Les start-up ont du mal à se financer, Nvidia domine le domaine des puces IA, le volume des investissements a chuté de 80%
Selon les informations du 12 septembre, de nombreux investisseurs ont déclaré que Nvidia avait acquis une position dominante dans le domaine de la fabrication de puces d'intelligence artificielle (IA), ce qui oblige ses concurrents potentiels à rencontrer de plus grands défis en matière de financement.
Au deuxième trimestre de cette année, le nombre de transactions de financement pour les startups de puces aux États-Unis a chuté de 80 % par rapport à la même période de l'année dernière.

Nvidia domine le marché des puces, traitant d'énormes quantités de données linguistiques. Les modèles d'IA générative deviennent progressivement plus intelligents en étant exposés à davantage de données, un processus appelé formation.
À mesure que Nvidia émerge comme un acteur puissant dans ce domaine, la situation devient de plus en plus difficile pour les fabricants de puces qui tentent de rivaliser avec elle. Les investisseurs en capital-risque considèrent ces startups comme présentant un risque plus élevé et hésitent à investir massivement.

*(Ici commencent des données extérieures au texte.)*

(* ===== verification/Amounts.v ===== *)
(** * Amounts (frontend/src/lib/amounts.ts, admin-frontend/src/lib/amounts.ts)

    Parsing and truncating display of token amounts, in the client and in the admin
    client.  [formatUnits] and [parseUnits] of viem and the locale-dependent
    [toLocaleString] are parameters. *)

From S2P Require Import Prelude JsString JsNumber.
From Stdlib Require Import SpecFloat Ascii.
Open Scope string_scope.
Open Scope Z_scope.

(** ** Decimal texts *)

(** The pattern of [DECIMAL_INPUT_REGEX], digits with an optional point and digits,
    as the integer and fraction digits; [None] when the text does not match. *)
Definition match_decimal (s : string) : option (string * string) :=
  let '(i, r) := span_digits s in
  match r with
  | EmptyString => Some (i, "")
  | String "." r' =>
    let '(f, t) := span_digits r' in if str_nonempty t then None else Some (i, f)
  | _ => None
  end.

Definition DECIMAL_INPUT_REGEX (s : string) : bool :=
  match match_decimal s with Some _ => true | None => false end.

(** The same with an optional leading minus, as sign, integer and fraction digits. *)
Definition match_signed_decimal (s : string) : option (bool * string * string) :=
  let '(neg, u) := match s with String "-" r => (true, r) | _ => (false, s) end in
  match match_decimal u with Some (i, f) => Some (neg, i, f) | None => None end.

Faire passer la conception d'une puce au stade d'un prototype fonctionnel peut nécessiter plus de 500 millions de dollars de financement, de sorte que les retraits d'investisseurs pourraient bientôt menacer les perspectives d'une startup. l'espace, ou du moins moins d'investissements dans beaucoup d'entre eux », montrent les données de la plateforme d'analyse de bases de données Pitchbook. À la fin du mois d'août de cette année, les start-ups américaines de puces ont levé 881,4 millions de dollars. Cela se compare à 1,79 milliard de dollars pour les trois premiers trimestres de 2022. Le nombre de transactions est passé de 23 à quatre fin août. Nvidia a refusé de commenter.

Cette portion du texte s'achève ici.